Ne pas le, la laisser après le repas, non, il faut une touche finale. Prendre un taxi pour un lieu magique, un belvédère à la vue panoramique, moment agrémenté d'un petit vin sucré. Ravissement pour les yeux et le palais ce qui ne manquerait pas de lui rappeler que l'on ne manque ni de hauteur, ni de saveurs.
Enfin l'accompagner jusqu'à son domicile en lui laissant entendre que pour nous, la soirée n'est de loin pas terminée. Un ami ou une amie nous attend avec impatience. Le reflet de sa solitude lui éclatera à la figure comme son image décrépite dans le reflet du miroir d'un ascenseur l'amenant à son appartement désespérément vide.
Et ce n'est pas terminer, non, ce jour doit être parfait. Lui envoyer un message le remerciant de sa compagnie, lui disant que sa présence nous a fait un bien fou. Qu'après cette soirée on pourra dormir tranquille, car l'on a aucun regret de ne pas l'apprécier, les heures à venir sauront se faire moins ennuyeuses.
Le dicton dit : qui aime bien chamaille bien. Là on a fait tout le contraire, on a choyé ce que l'on détestait, joli pied de nez à un sentiment que l'on voudrait autant étranger que la personne à qui l'on a fait ce cadeau empoisonné.

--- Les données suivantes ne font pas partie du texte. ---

Lemma selectJobs_run w (teamJobs : list BulkJob) :
  valueOf (selectJobs teamJobs w)
  = {| jobsForcedToCQ :=
         flat_map (forcedPart w) (fst (splitByCrawl teamJobs));
       jobsPotentiallyInCQ :=
         flat_map (admissiblePart w) (fst (splitByCrawl teamJobs))
         ++ snd (splitByCrawl teamJobs) |}
  /\ storeOf (selectJobs teamJobs w) = w
  /\ filter isDispatch (callsOf (selectJobs teamJobs w)) = []
  /\ filter isPushDeferred (callsOf (selectJobs teamJobs w)) = []
  /\ filter isNotificationGate (callsOf (selectJobs teamJobs w)) = [].
Proof.
  unfold selectJobs.
  rewrite valueOf_bind, storeOf_bind, callsOf_bind, !filter_app.
  destruct (selectCrawlBuckets_run w (fst (splitByCrawl teamJobs))
              {| jobsForcedToCQ := []; jobsPotentiallyInCQ := [] |})
    as (-> & -> & -> & -> & ->).
  simpl. repeat split.
Qed.

Lemma notifyBulk_run w (first : WebScraperOptions) (backlog m : Z) :
  filter isDispatch (callsOf (notifyBulk first backlog m w)) = []
  /\ filter isPushDeferred (callsOf (notifyBulk first backlog m w)) = []
  /\ filter isNotificationGate (callsOf (notifyBulk first backlog m w))
     = (if (backlog >? m) && negb (isCrawlOrBatchScrape first)
        then [ShouldSendConcurrencyLimitNotification (team_id first)]
        else []).
Proof.
  unfold notifyBulk.
  destruct (backlog >? m); simpl; [|repeat split].
  destruct (isCrawlOrBatchScrape first); simpl; [repeat split|].
  unfold bind, readCall, writeCall, ret, callsOf; simpl.
  destruct (shouldSendConcurrencyLimitNotification _ w); repeat split.
Qed.

Lemma deferAll_run (js : list BulkJob) w :
  filter isPushDeferred
    (callsOf (forEach (fun job =>
                         _addScrapeJobToConcurrencyQueue
                           (data job) (opts job) (bj_jobId job)
                           (bj_priority job)) js w))
  = map deferOf js
  /\ filter isDispatch
       (callsOf (forEach (fun job =>
                            _addScrapeJobToConcurrencyQueue
                              (data job) (opts job) (bj_jobId job)
                              (bj_priority job)) js w))
     = []
  /\ filter isNotificationGate
       (callsOf (forEach (fun job =>
                            _addScrapeJobToConcurrencyQueue
                              (data job) (opts job) (bj_jobId job)
                              (bj_priority job)) js w))
     = [].
Proof.
  split; [|split].
  - rewrite (forEach_filter isPushDeferred _ (fun j => [deferOf j])).
    + apply flat_map_singleton.
    + intros x w'. reflexivity.
  - rewrite (forEach_filter isDispatch _ (fun _ => [])).
    + apply flat_map_nil.
    + intros x w'. reflexivity.
  - rewrite (forEach_filter isNotificationGate _ (fun _ => [])).
    + apply flat_map_nil.
    + intros x w'. reflexivity.
Qed.

Lemma enqueueOne_filters w (o : WebScraperOptions) (options : JobOpts)
    (jobId : string) (p : Z) :
  let calls := callsOf (_addScrapeJobToBullMQ o options jobId p w) in
  filter isQueueAdd calls = [QueueAdd jobId o (spreadOpts options p jobId)]
  /\ filter isPushDeferred calls = []
  /\ filter isNotificationGate calls = [].
Proof.
  intros calls; subst calls.
  destruct (addToBullMQ_run w o options jobId p) as [_ ->].
  unfold slotCalls. rewrite !filter_app.
  destruct (mirrorEligible o && mirrorDraw w);
    destruct (truthyString (team_id o));
    destruct (truthyId (crawl_id o)) as [cid|]; simpl; auto;
    destruct (truthyNumber (jobDelay o) || _); simpl; auto.
Qed.

Lemma enqueueAll_run (js : list BulkJob) w :
  let loop :=
    forEach (fun job =>
               _addScrapeJobToBullMQ (data job) (opts job) (bj_jobId job)
                                     (bj_priority job) ;;;
               ret tt) js w in
  filter isQueueAdd (callsOf loop) = map enqueueOf js
  /\ filter isPushDeferred (callsOf loop) = []
  /\ filter isNotificationGate (callsOf loop) = [].
Proof.
  intros loop; subst loop.
  assert (Hb : forall (f : Call -> bool) (x : BulkJob) (w' : W),
             filter f
               (callsOf ((_addScrapeJobToBullMQ (data x) (opts x) (bj_jobId x)
                                                (bj_priority x) ;;;
                          ret tt) w'))
             = filter f
                 (callsOf (_addScrapeJobToBullMQ (data x) (opts x)
                             (bj_jobId x) (bj_priority x) w'))).
  { intros f x w'. rewrite callsOf_bind. unfold ret at 1, callsOf at 3.
    simpl. rewrite app_nil_r. reflexivity. }
  split; [|split].
  - rewrite (forEach_filter isQueueAdd _ (fun j => [enqueueOf j])).
    + apply flat_map_singleton.
    + intros x w'. rewrite Hb. apply enqueueOne_filters.
  - rewrite (forEach_filter isPushDeferred _ (fun _ => [])).
    + apply flat_map_nil.
    + intros x w'. rewrite Hb. apply enqueueOne_filters.
  - rewrite (forEach_filter isNotificationGate _ (fun _ => [])).
    + apply flat_map_nil.
    + intros x w'. rewrite Hb. apply enqueueOne_filters.
Qed.

End BulkFacts.

Section Grouping.

Lemma existsb_eqb_In (k : string) (ks : list string) :
  existsb (String.eqb k) ks = true <-> In k ks.
Proof.
  rewrite existsb_exists. split.
  - intros (x & Hin & Heq). apply String.eqb_eq in Heq. subst. exact Hin.
  - intros Hin. exists k. split; [exact Hin | apply String.eqb_refl].
Qed.

Lemma firstOccurrences_snoc (ks : list string) (k : string) :
  firstOccurrences (ks ++ [k])
  = if existsb (String.eqb k) (firstOccurrences ks)
    then firstOccurrences ks
    else firstOccurrences ks ++ [k].
Proof. unfold firstOccurrences. rewrite fold_left_app. reflexivity. Qed.

Lemma firstOccurrences_In (ks : list string) (k : string) :
  In k (firstOccurrences ks) <-> In k ks.
Proof.
  induction ks as [|x ks IH] using rev_ind; [reflexivity|].
  rewrite firstOccurrences_snoc, in_app_iff.
  destruct (existsb (String.eqb x) (firstOccurrences ks)) eqn:E.
  - apply existsb_eqb_In in E. simpl. split.
    + intros H. left. apply IH. exact H.
    + intros [H|[<-|[]]]; [apply IH; exact H | exact E].
  - rewrite in_app_iff, IH. reflexivity.
Qed.

Lemma firstOccurrences_NoDup (ks : list string) : NoDup (firstOccurrences ks).
Proof.
  induction ks as [|x ks IH] using rev_ind; [constructor|].
  rewrite firstOccurrences_snoc.
  destruct (existsb (String.eqb x) (firstOccurrences ks)) eqn:E; [exact IH|].
  apply NoDup_app; [exact IH | repeat constructor; intros [] |].
  intros k Hk [<-|[]].
  apply existsb_eqb_In in Hk. congruence.
Qed.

Je vais peut-être un peu trop loin, c'est vrai. Mais quel plaisir de contourner l'imbécile tentation de lui crier tous les mots qui pourtant ne demanderaient qu'à sortir.
Vociférer insultes et mépris n'amèneraient à rien mis à part lui donner le plaisir jouissif de nous avoir touché une fois de plus.
Et retourner la situation à notre avantage ne pourrait que nous donner le sourire, et pourquoi pas l'euphorique envie de l'inviter à nouveau..... non, on est pas masochiste quand même, il ne faudrait pas pousser mémé dans les orties non plus.
Là je me dis, que se serait une sacrée bonne idée que cette journée et quel bien ça nous ferait.
Je vais arrêter de vous torturer avec mes idées à deux balles, assez de souffrance pour aujourd'hui.... et sincèrement celui qui à orthographié le mot misanthrope devait détester le genre humain ce n'est pas possible autrement.